» Task prompt: Only these lines of the data below are wanted: the one with "Lemma strcat_spec fuel", the one with "lia | lia |].", and any lines between them, each repeated exactly.

Stored items from a collection
====================

(** * wait-for-netlify-action: the polling and timeout state machine

    A shallow embedding of [src/index.js]: the three waiters
    ([waitForDeployCreation], [waitForReadiness], [waitForUrl]) and the
    orchestrator [run], followed by the properties of the specification.

    Conventions of the embedding.
    - JavaScript values that the program inspects dynamically are [jsval].
    - The outside world is an [Env]: what the k-th authenticated request and
      the k-th plain request answer.  The program is deterministic in it.
    - Effects are explicit: every function threads a [World], which counts
      the requests issued, holds the registered response interceptors and the
      active interval timers, and records the [trace] of observable calls.
    - A promise is an [option settlement]; awaiting an unsettled promise that
      nothing can settle any more is the completion [Pending].
    - A timer callback runs to completion before the next one fires (each
      request is answered within one interval).  The promise of an async
      callback has no handler: when it rejects, the process ends
      ([unhandled_rejection], the default of Node 15 and later), every
      timer is gone and whoever awaits stays [Pending].
    - Numbers are integers where the program prints them ([string_of_Z]
      renders the digits, which is what a template literal prints for
      magnitudes below 1e21) and rationals in the prober, whose division by
      3 is exact: the program's doubles take the same branch at every
      counter value, except for the least positive double, whose third
      rounds to zero ([exact_budget] names the budgets of agreement).  An
      infinite budget is outside [Config]. *)

From Stdlib Require Import ZArith QArith Qround List String Ascii Bool Lia.
From Stdlib Require Import DecimalString.
Import ListNotations.

Close Scope Q_scope.
Open Scope string_scope.
Open Scope Z_scope.

(** ** JavaScript values *)

Inductive jsval : Type :=
| JUndefined
| JNull
| JStr (s : string)
| JNum (n : Z).
Lemma strncpy_loop_spec m s t n str x :
  cstr m t str ->
  s + Z.of_nat n <= t \/ t + Z.of_nat (length str) < s ->
  strncpy_loop m s t n x =
  if (s <=? x) && (x <? s + Z.of_nat n) then str_byte str (x - s) else m x.
Proof.
  revert m s t str. induction n as [|n IH]; intros m s t str Hs Hov; cbn [strncpy_loop].
  - bool_cases; simpl; try done; lia.
  - destruct str as [|c str]; simpl in Hs.
    + rewrite Hs. simpl (0 =? 0). cbv iota. rewrite strncpy_pad_spec.
      unfold str_byte. rewrite lookup_nil. unfold store.
      bool_cases; simpl; try done; lia.
    + destruct Hs as (Hc & Hc0 & Hs). destruct (Z.eqb_spec (m t) 0); [congruence |].
      simpl length in Hov. rewrite (IH _ _ _ str); [| | lia].
      * unfold store. bool_cases; simpl; try done; try lia; rewrite str_byte_cons by lia;
          bool_cases; try lia; f_equal; lia.
      * eapply cstr_ext; [| exact Hs]. intros y Hy. rewrite store_ne; [done | lia].
Qed.

Lemma safestrcpy_loop_spec m s t n str m' s' :
  cstr m t str ->
  s + Z.of_nat n < t \/ t + Z.of_nat (length str) < s ->
  safestrcpy_loop m s t n = (m', s') ->
  s <= s' <= s + Z.of_nat n /\
  s' = s + Z.of_nat (n `min` S (length str)) /\
  forall x, m' x = if (s <=? x) && (x <? s') then str_byte str (x - s) else m x.
Proof.
  revert m s t str. induction n as [|n IH]; intros m s t str Hs Hov; cbn [safestrcpy_loop].
  - intros [= <- <-]. repeat split; try lia. intros x. bool_cases; simpl; try done; lia.
  - destruct str as [|c str]; simpl in Hs.
    + rewrite Hs. simpl (0 =? 0). intros [= <- <-]. repeat split; try (simpl; lia).
      intros x. unfold str_byte. rewrite lookup_nil. unfold store.
      bool_cases; simpl; try done; lia.
    + destruct Hs as (Hc & Hc0 & Hs). destruct (Z.eqb_spec (m t) 0); [congruence |].
      simpl length in Hov. intros He.
      apply (IH _ _ _ str) in He as (H1 & H2 & H3);
        [| eapply cstr_ext; [| exact Hs]; intros y Hy; rewrite store_ne; [done | lia] | lia].
      split; [lia |]. split; [simpl; lia |]. intros x. rewrite H3.
      unfold store. bool_cases; simpl; try done; try lia; rewrite str_byte_cons by lia;
        bool_cases; try lia; f_equal; lia.
Qed.

Lemma str_byte_in str i :
  0 <= i < Z.of_nat (length str) -> str !! Z.to_nat i = Some (str_byte str i).
Proof.
  intros H. unfold str_byte.
  destruct (lookup_lt_is_Some_2 str (Z.to_nat i)) as [c ->]; [lia | done].
Qed.

Lemma str_byte_out str i : Z.of_nat (length str) <= i -> str_byte str i = 0.
Proof. intros H. unfold str_byte. by rewrite lookup_ge_None_2 by lia. Qed.

Lemma cstr_str_byte m p str i :
  cstr m p str -> 0 <= i <= Z.of_nat (length str) -> m (p + i) = str_byte str i.
Proof.
  intros Hs Hi. destruct (Z.eq_dec i (Z.of_nat (length str))) as [->|Hne].
  - rewrite str_byte_out by lia. by apply cstr_nul.
  - destruct (cstr_lookup m p str (Z.to_nat i) (str_byte str i)) as [H _];
      [done | apply str_byte_in; lia |].
    by rewrite Z2Nat.id in H by lia.
Qed.

(** A NUL-terminated prefix read back as a string. *)
Lemma cstr_of_str_byte m p str k :
  (forall i c, str !! i = Some c -> c <> 0) ->
  (k <= length str)%nat ->
  (forall i, 0 <= i < Z.of_nat k -> m (p + i) = str_byte str i) ->
  m (p + Z.of_nat k) = 0 ->
  cstr m p (take k str).
Proof.
  intros Hnz Hk Hb H0. apply cstr_intro.
  - intros i c Hi. apply lookup_take_Some in Hi as [Hi Hlt].
    rewrite Hb by lia. unfold str_byte. rewrite Nat2Z.id, Hi. simpl. eauto.
  - by rewrite length_take, Nat.min_l by done.
Qed.

Lemma strcat_loop_spec fuel m dest src i j str rest :
  cstr m (src + j) rest -> (length rest < fuel)%nat ->
  dest + (i + j) + Z.of_nat (length rest) < src \/
    src + j + Z.of_nat (length rest) < dest + (i + j) ->
  (forall k c, str !! k = Some c -> m (dest + Z.of_nat k) = c /\ c <> 0) ->
  Z.of_nat (length str) = i + j -> 0 <= j ->
  exists m', strcat_loop fuel m dest src i j = Ok m' /\ cstr m' dest (str ++ rest) /\
    forall x, x < dest + (i + j) \/ dest + (i + j) + Z.of_nat (length rest) < x -> m' x = m x.
Proof.
  revert m j str rest. induction fuel as [|f IH]; intros m j str rest Hr Hf Hov Hs Hl Hj; [lia |].
  cbn [strcat_loop]. destruct rest as [|c rest]; simpl in Hr.
  - rewrite Hr. simpl. eexists. split; [done |]. rewrite app_nil_r. split.
    + apply cstr_intro.
      * intros k c Hk. pose proof (lookup_lt_Some _ _ _ Hk).
        rewrite store_ne by lia. auto.
      * rewrite Hl. apply store_eq.
    + intros x Hx. apply store_ne. lia.
  - destruct Hr as (Hc & Hc0 & Hr). simpl length in *.
    destruct (Z.eqb_spec (m (src + j)) 0); [congruence |].
    destruct (IH (store m (dest + (i + j)) (m (src + j))) (j + 1) (str ++ [c]) rest)
      as (m' & He & Hm' & Hfr).
    + eapply cstr_ext; [| replace (src + (j + 1)) with (src + j + 1) by lia; exact Hr].
      intros x Hx. rewrite store_ne; [done | lia].
    + lia.
    + lia.
    + intros k d Hk. apply lookup_app_Some in Hk as [Hk | [Hk1 Hk2]].
      * pose proof (lookup_lt_Some _ _ _ Hk). rewrite store_ne by lia. auto.
      * apply list_lookup_singleton_Some in Hk2 as [Hk2 <-].
        replace (dest + Z.of_nat k) with (dest + (i + j)) by lia. by rewrite store_eq.
    + rewrite length_app. simpl. lia.
    + lia.
    + exists m'. rewrite <- app_assoc in Hm'. split; [done |]. split; [done |].
      intros x Hx. rewrite Hfr, store_ne by lia. done.
Qed.

(** [strcat] appends, touching only the bytes after the destination string. *)
Lemma strcat_spec fuel m dest src s t :
  cstr m dest s -> cstr m src t ->
  (length s < fuel)%nat -> (length t < fuel)%nat ->
  dest + Z.of_nat (length s) + Z.of_nat (length t) < src \/
    src + Z.of_nat (length t) < dest + Z.of_nat (length s) ->
  exists m', strcat fuel m dest src = Ok m' /\ cstr m' dest (s ++ t) /\
    forall x, x < dest + Z.of_nat (length s) \/
      dest + Z.of_nat (length s) + Z.of_nat (length t) < x -> m' x = m x.
Proof.
  intros Hs Ht Hfs Hft Hov. unfold strcat.
  rewrite (strlen_loop_spec fuel m dest 0 s); [| by replace (dest + 0) with dest by lia | done].
  simpl. destruct (strcat_loop_spec fuel m dest src (Z.of_nat (length s)) 0 s t)
    as (m' & He & Hm' & Hfr); try lia; try done.
  - by replace (src + 0) with src by lia.
  - intros k c Hk. by apply (cstr_lookup m dest s).
  - exists m'. rewrite Z.add_0_l. split; [done |]. split; [done |].
    intros x Hx. apply Hfr. lia.
Qed.

(** ** Tokens *)

(** Whether a byte is one of the delimiters. *)
Definition delimb (d : list Z) (c : Z) : bool := bool_decide (c ∈ d).

Lemma strchr_spec fuel m s str c :
  cstr m s str -> (length str < fuel)%nat -> 0 < s ->
  exists p, strchr fuel m s c = Ok p /\ negb (p =? 0) = delimb str c.
Proof.
  revert s str. induction fuel as [|f IH]; intros s str Hs Hf H0; [lia |].
  cbn [strchr]. destruct str as [|d str]; simpl in Hs.
  - rewrite Hs. simpl. exists 0. split; [done |]. unfold delimb.
    by rewrite bool_decide_eq_false_2 by (apply not_elem_of_nil).
  - destruct Hs as (Hd & Hd0 & Hs). destruct (Z.eqb_spec (m s) 0); [congruence |].
    destruct (Z.eqb_spec (m s) c) as [He|He].
    + exists s. split; [done |]. unfold delimb. destruct (Z.eqb_spec s 0); [lia |].
      rewrite bool_decide_eq_true_2; [done |]. rewrite <- He, Hd. apply list_elem_of_here.
    + destruct (IH (s + 1) str) as (p & Hp & Hb); [done | simpl in Hf; lia | lia |].
      exists p. split; [done |]. rewrite Hb. unfold delimb. apply bool_decide_ext.
      rewrite elem_of_cons. intuition congruence.
Qed.

(** The rest of [s] after its leading delimiters, the length of its leading
    token, and all its tokens. *)
Fixpoint skip_delims (d s : list Z) : list Z :=
  match s with
  | [] => []
  | c :: s' => if delimb d c then skip_delims d s' else s
  end.

Fixpoint tok_len (d s : list Z) : nat :=
  match s with
  | [] => 0
  | c :: s' => if delimb d c then 0 else S (tok_len d s')
  end.

Fixpoint toks (d s : list Z) : list Z * list (list Z) :=
  match s with
  | [] => ([], [])
  | c :: s' =>
      let '(w, ws) := toks d s' in
      if delimb d c then ([], match w with [] => ws | _ => w :: ws end)
      else (c :: w, ws)
  end.

Definition tokens (d s : list Z) : list (list Z) :=
  let '(w, ws) := toks d s in match w with [] => ws | _ => w :: ws end.

Lemma tokens_delim d c s : delimb d c = true -> tokens d (c :: s) = tokens d s.
Proof. intros H. unfold tokens. cbn [toks]. destruct (toks d s). by rewrite H. Qed.

Lemma tokens_skip d s : tokens d (skip_delims d s) = tokens d s.
Proof.
  induction s as [|c s IH]; [done |]. cbn [skip_delims].
  destruct (delimb d c) eqn:H; [| done]. by rewrite tokens_delim.
Qed.

Lemma toks_spec d s :
  toks d s = (take (tok_len d s) s, tokens d (drop (tok_len d s) s)).
Proof.
  induction s as [|c s IH]; [done |]. cbn [tok_len].
  destruct (delimb d c) eqn:H; cbn [toks]; rewrite H.
  - simpl. rewrite (tokens_delim d c s H). unfold tokens. by destruct (toks d s).
  - by rewrite IH.
Qed.

Lemma tok_len_le d s : (tok_len d s <= length s)%nat.
Proof. induction s as [|c s IH]; simpl; [lia |]. destruct (delimb d c); simpl; lia. Qed.

Lemma tokens_drop_S d s :
  tokens d (drop (tok_len d s) s) = tokens d (drop (S (tok_len d s)) s).
Proof.
  induction s as [|c s IH]; [done |]. cbn [tok_len].
  destruct (delimb d c) eqn:H.
  - by rewrite skipn_O, tokens_delim.
  - exact IH.
Qed.

Lemma tokens_cons d c s :
  delimb d c = false ->
  tokens d (c :: s) =
  take (tok_len d (c :: s)) (c :: s) :: tokens d (drop (S (tok_len d (c :: s))) (c :: s)).
Proof.
  intros H. unfold tokens at 1. rewrite toks_spec, tokens_drop_S.
  cbn [tok_len]. by rewrite H.
Qed.

Lemma skip_delims_head d s c s' : skip_delims d s = c :: s' -> delimb d c = false.
Proof.
  induction s as [|e s IH]; simpl; [done |]. destruct (delimb d e) eqn:H; [auto |].
  by intros [= -> ->].
Qed.

Lemma skip_delims_suffix d s :
  exists p, s = p ++ skip_delims d s.
Proof.
  induction s as [|e s [p IH]]; simpl; [by exists [] |]. destruct (delimb d e).
  - exists (e :: p). simpl. by f_equal.
  - by exists [].
Qed.

Lemma strcspn_loop_spec fuel m s1 s2 d r str :
  cstr m s1 str -> cstr m s2 d -> 0 < s2 ->
  (length str + length d < fuel)%nat ->
  strcspn_loop fuel m s1 s2 r = Ok (r + Z.of_nat (tok_len d str)).
Proof.
  revert s1 r str. induction fuel as [|f IH]; intros s1 r str Hs Hd H0 Hf; [lia |].
  cbn [strcspn_loop]. destruct str as [|c str]; simpl in Hs.
  - rewrite Hs. simpl. f_equal. lia.
  - destruct Hs as (Hc & Hc0 & Hs). destruct (Z.eqb_spec (m s1) 0); [congruence |].
    simpl length in Hf.
    destruct (strchr_spec (S f) m s2 d (m s1)) as (p & Hp & Hb); [done | lia | done |].
    rewrite Hp. cbn [rbind]. rewrite Hb, Hc. cbn [tok_len]. destruct (delimb d c) eqn:Hdc.
    + f_equal. lia.
    + rewrite (IH _ _ str); [f_equal; lia | done | done | done | lia].
Qed.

====================

» Reply to the exercise:
Lemma strcat_spec fuel m dest src s t :
  cstr m dest s -> cstr m src t ->
  (length s < fuel)%nat -> (length t < fuel)%nat ->
  dest + Z.of_nat (length s) + Z.of_nat (length t) < src \/
    src + Z.of_nat (length t) < dest + Z.of_nat (length s) ->
  exists m', strcat fuel m dest src = Ok m' /\ cstr m' dest (s ++ t) /\
    forall x, x < dest + Z.of_nat (length s) \/
      dest + Z.of_nat (length s) + Z.of_nat (length t) < x -> m' x = m x.
Proof.
  intros Hs Ht Hfs Hft Hov. unfold strcat.
  rewrite (strlen_loop_spec fuel m dest 0 s); [| by replace (dest + 0) with dest by lia | done].
  simpl. destruct (strcat_loop_spec fuel m dest src (Z.of_nat (length s)) 0 s t)
    as (m' & He & Hm' & Hfr); try lia; try done.
  - by replace (src + 0) with src by lia.
  - intros k c Hk. by apply (cstr_lookup m dest s).
  - exists m'. rewrite Z.add_0_l. split; [done |]. split; [done |].
    intros x Hx. apply Hfr. lia.
Qed.

(** ** Tokens *)

(** Whether a byte is one of the delimiters. *)
Definition delimb (d : list Z) (c : Z) : bool := bool_decide (c ∈ d).

Lemma strchr_spec fuel m s str c :
  cstr m s str -> (length str < fuel)%nat -> 0 < s ->
  exists p, strchr fuel m s c = Ok p /\ negb (p =? 0) = delimb str c.
Proof.
  revert s str. induction fuel as [|f IH]; intros s str Hs Hf H0; [lia |].
  cbn [strchr]. destruct str as [|d str]; simpl in Hs.
  - rewrite Hs. simpl. exists 0. split; [done |]. unfold delimb.
    by rewrite bool_decide_eq_false_2 by (apply not_elem_of_nil).
  - destruct Hs as (Hd & Hd0 & Hs). destruct (Z.eqb_spec (m s) 0); [congruence |].
    destruct (Z.eqb_spec (m s) c) as [He|He].
    + exists s. split; [done |]. unfold delimb. destruct (Z.eqb_spec s 0); [lia |].
      rewrite bool_decide_eq_true_2; [done |]. rewrite <- He, Hd. apply list_elem_of_here.
    + destruct (IH (s + 1) str) as (p & Hp & Hb); [done | simpl in Hf; lia | lia |].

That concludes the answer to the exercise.